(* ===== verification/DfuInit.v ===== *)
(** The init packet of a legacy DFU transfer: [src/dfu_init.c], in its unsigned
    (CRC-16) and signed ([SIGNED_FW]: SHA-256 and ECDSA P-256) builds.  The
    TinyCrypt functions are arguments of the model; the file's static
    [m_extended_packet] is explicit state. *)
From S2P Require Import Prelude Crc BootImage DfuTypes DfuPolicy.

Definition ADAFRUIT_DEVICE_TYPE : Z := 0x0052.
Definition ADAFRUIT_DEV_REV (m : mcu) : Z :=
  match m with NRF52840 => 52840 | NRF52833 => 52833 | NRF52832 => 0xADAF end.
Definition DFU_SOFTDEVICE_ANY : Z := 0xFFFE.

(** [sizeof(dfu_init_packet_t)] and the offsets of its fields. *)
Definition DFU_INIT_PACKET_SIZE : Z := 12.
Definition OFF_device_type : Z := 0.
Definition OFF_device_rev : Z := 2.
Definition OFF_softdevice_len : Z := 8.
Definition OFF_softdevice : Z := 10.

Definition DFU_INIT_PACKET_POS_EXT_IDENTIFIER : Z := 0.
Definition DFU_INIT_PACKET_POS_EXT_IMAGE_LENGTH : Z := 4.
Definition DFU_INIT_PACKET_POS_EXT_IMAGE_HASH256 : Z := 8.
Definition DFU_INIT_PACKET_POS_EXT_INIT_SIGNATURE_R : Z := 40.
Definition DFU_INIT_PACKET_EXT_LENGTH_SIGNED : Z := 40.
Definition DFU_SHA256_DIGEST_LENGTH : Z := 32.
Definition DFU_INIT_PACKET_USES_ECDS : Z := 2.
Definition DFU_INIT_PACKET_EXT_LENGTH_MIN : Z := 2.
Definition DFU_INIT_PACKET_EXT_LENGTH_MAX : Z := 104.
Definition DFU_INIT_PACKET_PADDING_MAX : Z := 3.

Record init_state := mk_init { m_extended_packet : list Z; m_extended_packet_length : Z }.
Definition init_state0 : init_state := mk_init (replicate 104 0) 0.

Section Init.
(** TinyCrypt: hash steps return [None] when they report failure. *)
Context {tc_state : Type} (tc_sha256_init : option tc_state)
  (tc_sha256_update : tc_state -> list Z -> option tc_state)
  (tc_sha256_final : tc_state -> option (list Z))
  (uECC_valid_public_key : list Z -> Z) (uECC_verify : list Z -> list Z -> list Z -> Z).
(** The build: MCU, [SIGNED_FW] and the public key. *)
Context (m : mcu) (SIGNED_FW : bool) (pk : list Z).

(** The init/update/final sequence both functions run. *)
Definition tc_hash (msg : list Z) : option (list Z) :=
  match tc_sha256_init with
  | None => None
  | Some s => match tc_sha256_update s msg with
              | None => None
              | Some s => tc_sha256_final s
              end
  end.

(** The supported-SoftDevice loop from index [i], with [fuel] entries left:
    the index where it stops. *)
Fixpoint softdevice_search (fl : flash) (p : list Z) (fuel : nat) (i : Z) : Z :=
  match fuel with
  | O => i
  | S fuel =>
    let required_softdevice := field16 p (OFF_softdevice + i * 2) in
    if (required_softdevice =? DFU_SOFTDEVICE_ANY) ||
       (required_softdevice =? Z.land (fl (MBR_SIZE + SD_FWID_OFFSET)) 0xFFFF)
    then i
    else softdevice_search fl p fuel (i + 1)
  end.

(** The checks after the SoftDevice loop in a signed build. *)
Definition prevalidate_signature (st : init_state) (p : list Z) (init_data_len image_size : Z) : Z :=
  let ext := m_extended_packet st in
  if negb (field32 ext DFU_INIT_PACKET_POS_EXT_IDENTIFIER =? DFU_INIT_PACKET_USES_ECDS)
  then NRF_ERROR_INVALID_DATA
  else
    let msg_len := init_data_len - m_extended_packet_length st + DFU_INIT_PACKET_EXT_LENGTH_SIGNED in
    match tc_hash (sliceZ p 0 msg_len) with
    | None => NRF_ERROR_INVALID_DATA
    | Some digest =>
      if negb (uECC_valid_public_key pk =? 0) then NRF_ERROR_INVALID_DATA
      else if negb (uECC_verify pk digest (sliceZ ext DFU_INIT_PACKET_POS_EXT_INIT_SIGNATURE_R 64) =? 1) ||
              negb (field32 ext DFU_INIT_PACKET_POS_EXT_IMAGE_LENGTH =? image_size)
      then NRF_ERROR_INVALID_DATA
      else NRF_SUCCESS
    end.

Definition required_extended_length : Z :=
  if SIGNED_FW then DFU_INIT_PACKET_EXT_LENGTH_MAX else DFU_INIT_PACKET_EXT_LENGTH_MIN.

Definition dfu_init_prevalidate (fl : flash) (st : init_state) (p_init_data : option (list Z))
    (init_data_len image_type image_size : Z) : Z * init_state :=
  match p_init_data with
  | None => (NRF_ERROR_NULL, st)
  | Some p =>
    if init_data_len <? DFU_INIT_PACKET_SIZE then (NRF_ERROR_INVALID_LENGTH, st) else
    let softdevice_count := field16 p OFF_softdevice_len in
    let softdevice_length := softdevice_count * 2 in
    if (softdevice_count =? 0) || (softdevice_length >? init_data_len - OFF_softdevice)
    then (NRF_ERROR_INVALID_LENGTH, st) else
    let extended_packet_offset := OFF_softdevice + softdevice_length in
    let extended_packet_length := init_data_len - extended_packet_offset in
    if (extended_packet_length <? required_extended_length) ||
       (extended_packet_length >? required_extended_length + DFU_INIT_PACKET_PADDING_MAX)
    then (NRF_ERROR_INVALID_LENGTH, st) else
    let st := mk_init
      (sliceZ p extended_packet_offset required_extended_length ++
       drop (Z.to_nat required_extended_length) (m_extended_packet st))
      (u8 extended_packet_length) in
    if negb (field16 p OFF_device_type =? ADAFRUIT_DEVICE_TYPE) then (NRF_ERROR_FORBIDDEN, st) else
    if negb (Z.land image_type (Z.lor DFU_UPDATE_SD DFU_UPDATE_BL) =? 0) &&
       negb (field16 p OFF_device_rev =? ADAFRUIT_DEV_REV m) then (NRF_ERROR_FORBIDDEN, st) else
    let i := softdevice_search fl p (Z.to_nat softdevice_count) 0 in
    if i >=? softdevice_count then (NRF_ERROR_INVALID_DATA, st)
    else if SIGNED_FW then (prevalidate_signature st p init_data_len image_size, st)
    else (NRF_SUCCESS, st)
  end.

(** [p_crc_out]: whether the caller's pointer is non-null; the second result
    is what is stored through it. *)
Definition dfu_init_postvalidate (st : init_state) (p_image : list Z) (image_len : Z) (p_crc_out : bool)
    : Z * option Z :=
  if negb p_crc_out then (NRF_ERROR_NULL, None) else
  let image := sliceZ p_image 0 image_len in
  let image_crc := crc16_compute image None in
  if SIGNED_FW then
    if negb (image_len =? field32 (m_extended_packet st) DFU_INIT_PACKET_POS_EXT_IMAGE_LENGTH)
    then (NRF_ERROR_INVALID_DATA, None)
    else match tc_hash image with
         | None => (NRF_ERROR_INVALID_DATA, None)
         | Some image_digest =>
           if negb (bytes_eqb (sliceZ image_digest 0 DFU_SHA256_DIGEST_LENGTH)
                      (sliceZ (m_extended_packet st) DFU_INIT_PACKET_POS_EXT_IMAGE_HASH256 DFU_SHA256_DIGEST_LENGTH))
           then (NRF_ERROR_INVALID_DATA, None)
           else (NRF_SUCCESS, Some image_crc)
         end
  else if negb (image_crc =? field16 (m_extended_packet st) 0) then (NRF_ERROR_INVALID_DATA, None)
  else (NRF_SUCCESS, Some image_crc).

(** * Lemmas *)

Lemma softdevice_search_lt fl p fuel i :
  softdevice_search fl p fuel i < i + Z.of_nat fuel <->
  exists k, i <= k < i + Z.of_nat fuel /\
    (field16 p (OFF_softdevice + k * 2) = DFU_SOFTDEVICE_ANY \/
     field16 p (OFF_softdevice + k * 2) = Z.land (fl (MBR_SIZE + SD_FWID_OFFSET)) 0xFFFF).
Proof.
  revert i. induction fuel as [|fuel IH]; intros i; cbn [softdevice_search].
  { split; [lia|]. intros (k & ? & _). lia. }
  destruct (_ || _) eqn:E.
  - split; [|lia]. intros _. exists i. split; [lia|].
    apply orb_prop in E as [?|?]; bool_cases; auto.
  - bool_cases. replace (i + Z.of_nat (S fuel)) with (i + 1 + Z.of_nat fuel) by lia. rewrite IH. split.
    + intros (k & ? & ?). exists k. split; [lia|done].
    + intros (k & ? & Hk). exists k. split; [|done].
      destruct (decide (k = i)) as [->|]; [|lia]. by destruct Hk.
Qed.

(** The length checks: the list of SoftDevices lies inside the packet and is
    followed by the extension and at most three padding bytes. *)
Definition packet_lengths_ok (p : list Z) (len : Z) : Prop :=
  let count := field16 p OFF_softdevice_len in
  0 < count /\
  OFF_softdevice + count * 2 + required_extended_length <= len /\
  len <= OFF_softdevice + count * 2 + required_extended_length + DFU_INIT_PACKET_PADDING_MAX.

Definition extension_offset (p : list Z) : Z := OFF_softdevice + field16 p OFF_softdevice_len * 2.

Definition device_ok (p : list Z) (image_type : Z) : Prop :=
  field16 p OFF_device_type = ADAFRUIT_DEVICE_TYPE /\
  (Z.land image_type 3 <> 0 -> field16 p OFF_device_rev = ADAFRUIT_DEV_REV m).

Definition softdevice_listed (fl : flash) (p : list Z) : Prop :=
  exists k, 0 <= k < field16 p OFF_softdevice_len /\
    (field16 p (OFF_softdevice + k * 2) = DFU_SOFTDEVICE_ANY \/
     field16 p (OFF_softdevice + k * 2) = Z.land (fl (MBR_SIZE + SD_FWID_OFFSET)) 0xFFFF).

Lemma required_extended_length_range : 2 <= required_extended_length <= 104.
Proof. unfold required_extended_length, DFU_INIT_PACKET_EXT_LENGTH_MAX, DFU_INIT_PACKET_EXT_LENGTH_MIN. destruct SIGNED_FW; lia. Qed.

◆ Exercise goal ◆
Write out again, exactly, the lines from the one holding "- bool_cases. replace" through the end of the listing, with both ends included.

◆ Answer box ◆
  - bool_cases. replace (i + Z.of_nat (S fuel)) with (i + 1 + Z.of_nat fuel) by lia. rewrite IH. split.
    + intros (k & ? & ?). exists k. split; [lia|done].
    + intros (k & ? & Hk). exists k. split; [|done].
      destruct (decide (k = i)) as [->|]; [|lia]. by destruct Hk.
Qed.

(** The length checks: the list of SoftDevices lies inside the packet and is
    followed by the extension and at most three padding bytes. *)
Definition packet_lengths_ok (p : list Z) (len : Z) : Prop :=
  let count := field16 p OFF_softdevice_len in
  0 < count /\
  OFF_softdevice + count * 2 + required_extended_length <= len /\
  len <= OFF_softdevice + count * 2 + required_extended_length + DFU_INIT_PACKET_PADDING_MAX.

Definition extension_offset (p : list Z) : Z := OFF_softdevice + field16 p OFF_softdevice_len * 2.

Definition device_ok (p : list Z) (image_type : Z) : Prop :=
  field16 p OFF_device_type = ADAFRUIT_DEVICE_TYPE /\
  (Z.land image_type 3 <> 0 -> field16 p OFF_device_rev = ADAFRUIT_DEV_REV m).

Definition softdevice_listed (fl : flash) (p : list Z) : Prop :=
  exists k, 0 <= k < field16 p OFF_softdevice_len /\
    (field16 p (OFF_softdevice + k * 2) = DFU_SOFTDEVICE_ANY \/
     field16 p (OFF_softdevice + k * 2) = Z.land (fl (MBR_SIZE + SD_FWID_OFFSET)) 0xFFFF).

Lemma required_extended_length_range : 2 <= required_extended_length <= 104.
Proof. unfold required_extended_length, DFU_INIT_PACKET_EXT_LENGTH_MAX, DFU_INIT_PACKET_EXT_LENGTH_MIN. destruct SIGNED_FW; lia. Qed.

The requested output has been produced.